» **Exercise description**:
What are the lines from the one containing "AddPeer lost_update demo_now" through the end of the listing below? Return them exactly, and only them.
__________
(** ** Properties *)

(** Three serving peers that have decided slots 0 to 4. *)
Definition demo_peers : list string := ["a:1"; "b:2"; "c:3"].
Definition demo_value (s : Z) : value := Some (mkPaxosValue ReserveTicket s "u" "f" 0 0 1).
Definition demo_slots (s : Z) : gmap Z timeSlotValue :=
  list_to_map ((fun i => (i, mkSlot (demo_value i) true 5 5)) <$> upTo 0 s).
Definition demo_peer (i last : Z) : px :=
  mkPx (Some Listening) false demo_peers i (demo_slots last) ∅ false ∅ last 0.
Definition new_peer : px := mkPx (Some Listening) false [] 0 ∅ ∅ false ∅ 0 0.

(** [b] has decided slot 5, too; [d] is not a member. *)
Definition demo_cluster : peerMap :=
  list_to_map [("a:1", demo_peer 0 4); ("b:2", demo_peer 1 5); ("c:3", demo_peer 2 4);
               ("d:4", new_peer)].

Definition all_delivered (k : nat) : fate := Delivered.
Definition demo_round (order : list nat) (k j : nat) : network :=
  mkNet (fun _ => Delivered) (fun _ => Delivered) (fun _ => Delivered) order.
Definition demo_now (k j : nat) : Z := 1398000000000000000.

(** C17: what a successful AddPeer has done.  Whatever happens to the messages,
    when [AddPeer] returns nil, every peer of the list answered and held that
    list, up to the order; each of them now holds the list in the order that the
    comparison sorted it into, followed by the new peer, and its own place in it;
    and every slot up to the highest that any of them had decided is decided at
    the first peer and has the same contents at the new one. *)
Theorem add_peer_extends fates now net fuel range ps new w w' :
  (forall m, range m ≡ₚ map_to_list m) -> new ∉ ps ->
  AddPeer fates now net fuel range ps new w = (Ret None, w') ->
  agreed (cluster w) ps /\
  exists ps', StronglySorted strle ps' /\ ps' ≡ₚ ps /\ extended (cluster w) ps' new (cluster w').
Proof.
  intros Hr Hn E.
  pose proof (AddPeer_spec fates now net fuel range (cluster w) ps new Hr Hn w eq_refl) as H.
  rewrite E in H. by apply H.
Qed.

Definition demo_add : outcome (option string) * world :=
  AddPeer all_delivered demo_now (demo_round [1; 0; 2]%nat) 2 map_to_list demo_peers "d:4"
    (mkWorld demo_cluster 0 false).

Lemma add_peer_extends_witness :
  agreed demo_cluster demo_peers /\
  exists ps', StronglySorted strle ps' /\ ps' ≡ₚ demo_peers /\
    extended demo_cluster ps' "d:4" (cluster demo_add.2).
Proof.
  apply (add_peer_extends all_delivered demo_now (demo_round [1; 0; 2]%nat) 2 map_to_list
           demo_peers "d:4" (mkWorld demo_cluster 0 false)).
  - intros m. reflexivity.
  - vm_compute. intros H. repeat (apply elem_of_cons in H as [H|H]; [discriminate|]).
    by apply not_elem_of_nil in H.
  - vm_compute. reflexivity.
Defined.

(** Call number 22 tells the new peer its list; it is lost. *)
Definition lost_update (k : nat) : fate := if Nat.eqb k 22 then RequestLost else Delivered.

Definition demo_lost : outcome (option string) * world :=
  AddPeer lost_update demo_now (demo_round [1; 0; 2]%nat) 2 map_to_list demo_peers "d:4"
    (mkWorld demo_cluster 0 false).

Definition demo_remove (registered : bool) : outcome (option string) * world :=
  RemovePeer all_delivered demo_now (demo_round [1; 0; 2]%nat) 2 map_to_list map_to_list demo_peers "c:3"
    (mkWorld demo_cluster 0 registered).

(** C38: how the tool fails.  When the SyncPaxosValue call of a slot fails and
    the number of the slot is not below the number of peers, [syncPeers] panics
    while it composes its message.  [RemovePeer], which never registers
    [PaxosValue] with gob, cannot receive the value of a slot and panics in this
    way on a healthy cluster with one gap to fill, where a process that has
    registered the type removes the peer.  And [AddPeer] returns nil although
    the new peer did not get its peer list, the error of that call being
    dropped. *)
Theorem admin_tool_failures :
  (forall fates now net fuel all i srv rest e w w',
     syncCall fates now net fuel srv i w = (Ret None, w') -> Z.of_nat (length all) <= i ->
     syncSlot fates now net fuel all i (srv :: rest) e w = (Panic, w')) /\
  (fst (demo_remove false) = Panic /\ registered (snd (demo_remove false)) = false /\
   fst (demo_remove true) = Ret None /\
   peers <$> cluster (snd (demo_remove true)) !! "a:1" = Some ["a:1"; "b:2"]) /\
  (fst demo_lost = Ret None /\ peers <$> cluster (snd demo_lost) !! "d:4" = Some [] /\
   peers <$> cluster (snd demo_lost) !! "a:1" = Some ["a:1"; "b:2"; "c:3"; "d:4"]).
Proof.
  split; [exact failed_sync_panics|]. split; split_and!; vm_compute; reflexivity.
Qed.

Lemma admin_tool_failures_witness :
  syncSlot (fun _ => RequestLost) demo_now (demo_round []) 2 demo_peers 5 demo_peers EmptyString
    (mkWorld demo_cluster 0 true) = (Panic, mkWorld demo_cluster 1 true).
Proof.
  apply admin_tool_failures; [vm_compute; reflexivity|]. vm_compute. discriminate.
Defined.

End PaxosAdmin.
__________
» **Exercise result**:
  AddPeer lost_update demo_now (demo_round [1; 0; 2]%nat) 2 map_to_list demo_peers "d:4"
    (mkWorld demo_cluster 0 false).

Definition demo_remove (registered : bool) : outcome (option string) * world :=
  RemovePeer all_delivered demo_now (demo_round [1; 0; 2]%nat) 2 map_to_list map_to_list demo_peers "c:3"
    (mkWorld demo_cluster 0 registered).

(** C38: how the tool fails.  When the SyncPaxosValue call of a slot fails and
    the number of the slot is not below the number of peers, [syncPeers] panics
    while it composes its message.  [RemovePeer], which never registers
    [PaxosValue] with gob, cannot receive the value of a slot and panics in this
    way on a healthy cluster with one gap to fill, where a process that has
    registered the type removes the peer.  And [AddPeer] returns nil although
    the new peer did not get its peer list, the error of that call being
    dropped. *)
Theorem admin_tool_failures :
  (forall fates now net fuel all i srv rest e w w',
     syncCall fates now net fuel srv i w = (Ret None, w') -> Z.of_nat (length all) <= i ->
     syncSlot fates now net fuel all i (srv :: rest) e w = (Panic, w')) /\
  (fst (demo_remove false) = Panic /\ registered (snd (demo_remove false)) = false /\
   fst (demo_remove true) = Ret None /\
   peers <$> cluster (snd (demo_remove true)) !! "a:1" = Some ["a:1"; "b:2"]) /\
  (fst demo_lost = Ret None /\ peers <$> cluster (snd demo_lost) !! "d:4" = Some [] /\
   peers <$> cluster (snd demo_lost) !! "a:1" = Some ["a:1"; "b:2"; "c:3"; "d:4"]).
Proof.
  split; [exact failed_sync_panics|]. split; split_and!; vm_compute; reflexivity.
Qed.

Lemma admin_tool_failures_witness :
  syncSlot (fun _ => RequestLost) demo_now (demo_round []) 2 demo_peers 5 demo_peers EmptyString
    (mkWorld demo_cluster 0 true) = (Panic, mkWorld demo_cluster 1 true).
Proof.
  apply admin_tool_failures; [vm_compute; reflexivity|]. vm_compute. discriminate.
Defined.

End PaxosAdmin.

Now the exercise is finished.